Owing to the low incidence and small number of published case reports, the ideal therapy for septic pericarditis in cats is unclear. Results of susceptibility testing facilitate antibiotic selection, although, if unavailable, broad-spectrum coverage is recommended based on the wide range of bacterial isolates reported. The standard of care in affected humans involves aggressive medical management, including an indwelling pericardial catheter for drainage and targeted antibiotic therapy. In dogs affected by bacterial pericarditis, a combination of exploratory surgery, pericardectomy and antimicrobial therapy is advocated.11,12 Eradication of the source of the infection is imperative and surgical exploration is indicated in cases that have failed medical management or have suspected abscessation identified on diagnostic imaging. Consequently, advanced imaging, exploratory surgery and pericardectomy could be advised in affected cats, although, interestingly, complete recovery has been reported with antibiotics alone in previous cases and the cat reported here.3,4
The development of constriction is an important potential sequela to septic and non-septic pericarditis, and should be assessed on patient follow-up.
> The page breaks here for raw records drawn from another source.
Lemma process_body_unfold c w :
  process_body fzero E c w
  = match Pth.relative_to c BASE_DIR with
    | Raise e => (w, Raise e)
    | Ok rel =>
        let out := output_path_of c rel in
        match files w !! out with
        | Some _ =>
            (mkWorld (files w) (trace w ++ [Write (MsgSkipping (chunk_name c))]),
             Ok AlreadyProcessed)
        | None =>
            match load_frame_data c w with
            | (w1, Raise e) => (w1, Raise e)
            | (w1, Ok fd) =>
                match frames_of E fd with
                | Raise e => (w1, Raise e)
                | Ok frames =>
                    match embed_frames fzero E (chunk_name c) frames w1 with
                    | (w2, Raise e) => (w2, Raise e)
                    | (w2, Ok None) => (w2, Ok NoValidFrames)
                    | (w2, Ok (Some ed)) =>
                        match mkdir (output_dir rel) w2 with
                        | (w3, Raise e) => (w3, Raise e)
                        | (w3, Ok _) =>
                            match save_file E (output_archive fd ed) out w3 with
                            | (w4, Raise e) => (w4, Raise e)
                            | (w4, Ok _) =>
                                (mkWorld (files w4)
                                   (trace w4 ++ [Write (MsgProcessed rel out)]),
                                 Ok Processed)
                            end
                        end
                    end
                end
            end
        end
    end.
Proof.
  unfold process_body. rewrite bind_unfold. unfold lift at 1.
  destruct (Pth.relative_to c BASE_DIR) as [rel|e]; [|done].
  rewrite bind_unfold. unfold get_files at 1. cbv zeta.
  destruct (files w !! output_path_of c rel); [done|].
  rewrite bind_unfold. destruct (load_frame_data c w) as [w1 [fd|e]]; [|done].
  rewrite bind_unfold. unfold lift at 1.
  destruct (frames_of E fd) as [frames|e]; [|done].
  rewrite bind_unfold.
  destruct (embed_frames fzero E (chunk_name c) frames w1) as [w2 [[ed|]|e]];
    [|done..].
  rewrite bind_unfold. destruct (mkdir (output_dir rel) w2) as [w3 [[]|e]]; [|done].
  rewrite bind_unfold.
  by destruct (save_file E (output_archive fd ed) (output_path_of c rel) w3)
    as [w4 [[]|e]].
Qed.

(** A chunk whose output exists: one message, nothing else. *)
Lemma process_body_skip c w rel :
  Pth.relative_to c BASE_DIR = Ok rel ->
  is_Some (files w !! output_path_of c rel) ->
  process_body fzero E c w
  = (mkWorld (files w) (trace w ++ [Write (MsgSkipping (chunk_name c))]),
     Ok AlreadyProcessed).
Proof.
  intros Hrel [x Hx]. rewrite process_body_unfold, Hrel. cbv zeta. by rewrite Hx.
Qed.

(** A chunk whose output does not exist yet: every way the body ends. *)
Lemma process_body_fresh c w w' r rel :
  Pth.relative_to c BASE_DIR = Ok rel ->
  files w !! output_path_of c rel = None ->
  process_body fzero E c w = (w', r) ->
  extends w w' /\
  ((files w' = files w /\ r <> Ok Processed /\ r <> Ok AlreadyProcessed) \/
   exists fd frames w1 w2 ed fs',
     load_frame_data c w = (w1, Ok fd) /\
     frames_of E fd = Ok frames /\
     embed_frames fzero E (chunk_name c) frames w1 = (w2, Ok (Some ed)) /\
     extends w2 w' /\
     In (SaveFile (output_archive fd ed) (output_path_of c rel)) (trace w') /\
     mkdir_from [] (output_dir rel) (files w) = Ok fs' /\
     ((r = Ok Processed /\
       save_outcome E (output_path_of c rel) (output_archive fd ed) = SaveOk /\
       files w' = <[output_path_of c rel := File (Archive (output_archive fd ed))]> fs')
      \/ (exists e, r = Raise e /\ files w' = fs')
      \/ (exists e, r = Raise e /\
            save_outcome E (output_path_of c rel) (output_archive fd ed)
            = SaveFailsPartial e /\
            files w' = <[output_path_of c rel := File Garbage]> fs'))).
Proof.
  intros Hrel Hnone. rewrite process_body_unfold, Hrel. cbv zeta. rewrite Hnone.
  destruct (load_frame_data c w) as [w1 [fd|e]] eqn:Hload.
  2:{ apply load_frame_data_spec in Hload as [-> _]. intros [= <- <-].
      split; [by eexists|]. left. done. }
  pose proof (load_frame_data_spec _ _ _ _ Hload) as [Hw1 _].
  assert (Hx1 : extends w w1) by (subst w1; by eexists).
  assert (Hf1 : files w1 = files w) by (by subst w1).
  destruct (frames_of E fd) as [frames|e] eqn:Hframes.
  2:{ intros [= <- <-]. split; [done|]. by left. }
  destruct (embed_frames fzero E (chunk_name c) frames w1) as [w2 [[ed|]|e]]
    eqn:Hemb;
    pose proof (embed_frames_spec _ _ _ _ _ _ _ Hemb) as (Hf2 & Hx2 & _).
  2,3: intros [= <- <-]; (split; [by eapply extends_trans|]);
       left; (split; [congruence|done]).
  destruct (mkdir (output_dir rel) w2) as [w3 [[]|e]] eqn:Hmk;
    pose proof (mkdir_spec _ _ _ _ Hmk) as (Hx3 & Hmk').
  2:{ intros [= <- <-]. split; [eauto using extends_trans|].
      left. destruct Hmk' as [(e' & _ & Hf3)|[[=] _]].
      split; [congruence|done]. }
  destruct Hmk' as [(e' & [=] & _)|[_ Hfs]].
  rewrite Hf2, Hf1 in Hfs.
  destruct (save_file E (output_archive fd ed) (output_path_of c rel) w3)
    as [w4 [[]|e]] eqn:Hsave;
    pose proof (save_file_spec _ _ _ _ _ _ Hsave) as (Hx4 & Hsv);
    intros [= <- <-].
  - split.
    { eapply extends_trans; [|by eexists].
      eauto using extends_trans. }
    right. exists fd, frames, w1, w2, ed, (files w3).
    do 3 (split; [done|]). split.
    { eapply extends_trans; [|by eexists]. eauto using extends_trans. }
    split.
    { simpl. apply in_or_app. left. eapply save_file_trace, Hsave. }
    split; [done|].
    left. destruct Hsv as [(e & [=] & _)|[(_ & Hok & Hf4)|(e & [=] & _)]].
    done.
  - split; [eauto using extends_trans|].
    right. exists fd, frames, w1, w2, ed, (files w3).
    do 3 (split; [done|]). split; [eauto using extends_trans|].
    split; [eapply save_file_trace, Hsave|].
    split; [done|].
    destruct Hsv as [(e' & [= <-] & Hf4)|[([=] & _)|(e' & [= <-] & Hp & Hf4)]].
    + right. left. by exists e.
    + right. right. by exists e.
Qed.

End Driver.

(** ** The driver loop *)

Section Loop.

Context {F Image : Type} (fzero : F) (E : @Env F Image).

Implicit Types (w : @World F Image).

Lemma keeps_refl w : keeps w w.
Proof. by intros p. Qed.

Lemma keeps_trans w1 w2 w3 : keeps w1 w2 -> keeps w2 w3 -> keeps w1 w3.
Proof. intros H1 H2 p Hp. by apply H2, H1. Qed.

Lemma mkdir_from_keeps (p : Path) (fs fs' : gmap Path (@node F)) (q : Path) :
  mkdir_from [] p fs = Ok fs' -> is_Some (fs !! q) -> is_Some (fs' !! q).
Proof.
  intros Hmk Hq. destruct (mkdir_from_spec _ _ _ _ Hmk q) as [->|(Hn & _)];
    [done|]. rewrite Hn in Hq. by destruct Hq.
Qed.

Lemma insert_keeps (fs : gmap Path (@node F)) (p : Path) x (q : Path) :
  is_Some (fs !! q) -> is_Some (<[p := x]> fs !! q).
Proof.
  intros Hq. destruct (decide (p = q)) as [->|Hne].
  - rewrite lookup_insert_eq. by eexists.
  - by rewrite lookup_insert_ne.
Qed.

(** The outcome of a chunk is read off the result of the body. *)
Lemma process_chunk_finished c w w' s :
  process_chunk fzero E c w = (w', Finished s) ->
  process_body fzero E c w = (w', Ok s).
Proof.
  unfold process_chunk.
  destruct (process_body fzero E c w) as [w1 [s'|e]]; by intros [= <- <-].
Qed.

Lemma process_chunk_failed c w w' e :
  process_chunk fzero E c w = (w', Failed e) ->
  exists wb,
    process_body fzero E c w = (wb, Raise e) /\
    w' = mkWorld (files wb) (trace wb ++ [Write (MsgFailed c e); PrintExc e]).
Proof.
  unfold process_chunk.
  destruct (process_body fzero E c w) as [w1 [s'|e']]; intros [= <- <-].
  by exists w1.
Qed.

Lemma process_chunk_body c w w' o :
  process_chunk fzero E c w = (w', o) ->
  exists wb r,
    process_body fzero E c w = (wb, r) /\
    files w' = files wb /\ extends wb w' /\
    o = match r with Ok s => Finished s | Raise e => Failed e end.
Proof.
  unfold process_chunk.
  destruct (process_body fzero E c w) as [wb [s|e]]; intros [= <- <-];
    eexists _, _; (split; [done|]); (split; [done|]); (split; [|done]).
  - apply extends_refl.
  - by eexists.
Qed.

Lemma process_chunk_skip c w out :
  output_path c = Ok out -> is_Some (files w !! out) ->
  process_chunk fzero E c w
  = (mkWorld (files w) (trace w ++ [Write (MsgSkipping (chunk_name c))]),
     Finished AlreadyProcessed).
Proof.
  unfold output_path, process_chunk.
  destruct (Pth.relative_to c BASE_DIR) as [rel|e] eqn:Hrel; [|done].
  intros [= <-] Hout. by rewrite (process_body_skip _ _ _ _ rel).
Qed.

(** What a processed chunk leaves behind. *)
Lemma process_chunk_processed c w w' :
  process_chunk fzero E c w = (w', Finished Processed) ->
  exists rel fd frames w1 w2 ed fs',
    Pth.relative_to c BASE_DIR = Ok rel /\
    files w !! output_path_of c rel = None /\
    load_frame_data c w = (w1, Ok fd) /\
    frames_of E fd = Ok frames /\
    embed_frames fzero E (chunk_name c) frames w1 = (w2, Ok (Some ed)) /\
    mkdir_from [] (output_dir rel) (files w) = Ok fs' /\
    files w' = <[output_path_of c rel := File (Archive (output_archive fd ed))]> fs' /\
    extends w2 w'.
Proof.
  intros Hbody%process_chunk_finished.
  destruct (Pth.relative_to c BASE_DIR) as [rel|e] eqn:Hrel.
  2:{ by rewrite process_body_unfold, Hrel in Hbody. }
  destruct (files w !! output_path_of c rel) as [x|] eqn:Hout.
  { rewrite (process_body_skip _ _ _ _ rel) in Hbody by done. done. }
  destruct (process_body_fresh _ _ _ _ _ _ rel Hrel Hout Hbody)
    as (_ & [(_ & Hne & _)|(fd & frames & w1 & w2 & ed & fs' & Hl & Hfr & Hemb & Hx & _ & Hmk & Hend)]);
    [done|].
  exists rel, fd, frames, w1, w2, ed, fs'.
  destruct Hend as [(_ & _ & Hf)|[(e & [=] & _)|(e & [=] & _)]]. done.
Qed.

Lemma process_chunk_keeps c w w' o :
  process_chunk fzero E c w = (w', o) -> keeps w w'.
Proof.
  intros Hc. assert (Hb : exists wb r,
    process_body fzero E c w = (wb, r) /\ files w' = files wb).
  { unfold process_chunk in Hc.
    destruct (process_body fzero E c w) as [wb [s|e]]; injection Hc as <- <-;
      by eexists _, _. }
  destruct Hb as (wb & r & Hbody & Hfiles). intros p Hp. rewrite Hfiles.
  destruct (Pth.relative_to c BASE_DIR) as [rel|e] eqn:Hrel.
  2:{ rewrite process_body_unfold, Hrel in Hbody. by injection Hbody as <- <-. }
  destruct (files w !! output_path_of c rel) as [x|] eqn:Hout.
  { rewrite (process_body_skip _ _ _ _ rel) in Hbody by done.
    by injection Hbody as <- <-. }
  destruct (process_body_fresh _ _ _ _ _ _ rel Hrel Hout Hbody)
    as (_ & [(-> & _)|(fd & frames & w1 & w2 & ed & fs' & _ & _ & _ & _ & _ & Hmk & Hend)]);
    [done|].
  pose proof (mkdir_from_keeps _ _ _ p Hmk Hp) as Hp'.
  destruct Hend as [(_ & _ & ->)|[(e & _ & ->)|(e & _ & _ & ->)]];
    [by apply insert_keeps|done|by apply insert_keeps].
Qed.

Lemma main_loop_cons c rest w :
  main_loop fzero E (c :: rest) w
  = (fst (main_loop fzero E rest (fst (process_chunk fzero E c w))),
     snd (process_chunk fzero E c w)
       :: snd (main_loop fzero E rest (fst (process_chunk fzero E c w)))).
Proof.
  simpl. destruct (process_chunk fzero E c w) as [w1 o]. simpl.
  by destruct (main_loop fzero E rest w1).
Qed.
Constriction is theorized to occur secondarily to the influx of inflammatory cells into the pericardial space, ultimately leading to proliferation of fibrotic connective tissue and neovascularization.6 These changes can result in a loss of pericardial elasticity and thus limit diastolic filling. In a prospective human study, 9/500 (1.8%) patients developed constriction over a median follow-up time of 72 months. While overall constriction is a rare complication of human viral or idiopathic pericarditis (<0.5%), the risk of constriction was highest in the bacterial pericarditis group (33%).13 The prevalence of constriction in cats is unknown, although echocardiographic evidence of constrictive physiology was identified in one cat with septic pericarditis.7 Constrictive pericarditis is difficult to definitively diagnose, but echocardiographic findings of a thickened pericardium and respiratory variation of >25% in mitral inflow velocities can be highly suggestive.14 In the case presented here, no subjective or clinical evidence of constrictive pericarditis was identified during the limited echocardiograms during recheck examinations; however, concern exists for its development nonetheless.
Conclusions
Bacterial pericarditis is a rare but potentially curable cause of pericardial effusion in cats. The cat reported here fully recovered following conservative therapy consisting of pericardiocentesis and broad-spectrum antibiotic treatment. Larger retrospective or prospective studies could help further characterize treatment strategies and prognosis in affected cats.
References
Notes
[1] Supplementary material Video of the right parasternal long axis cine loop showing a large volume pericardial effusion. The effusion is mostly anechoic with hyperechoic flecks throughout; severe underfilling of cardiac chambers is noted.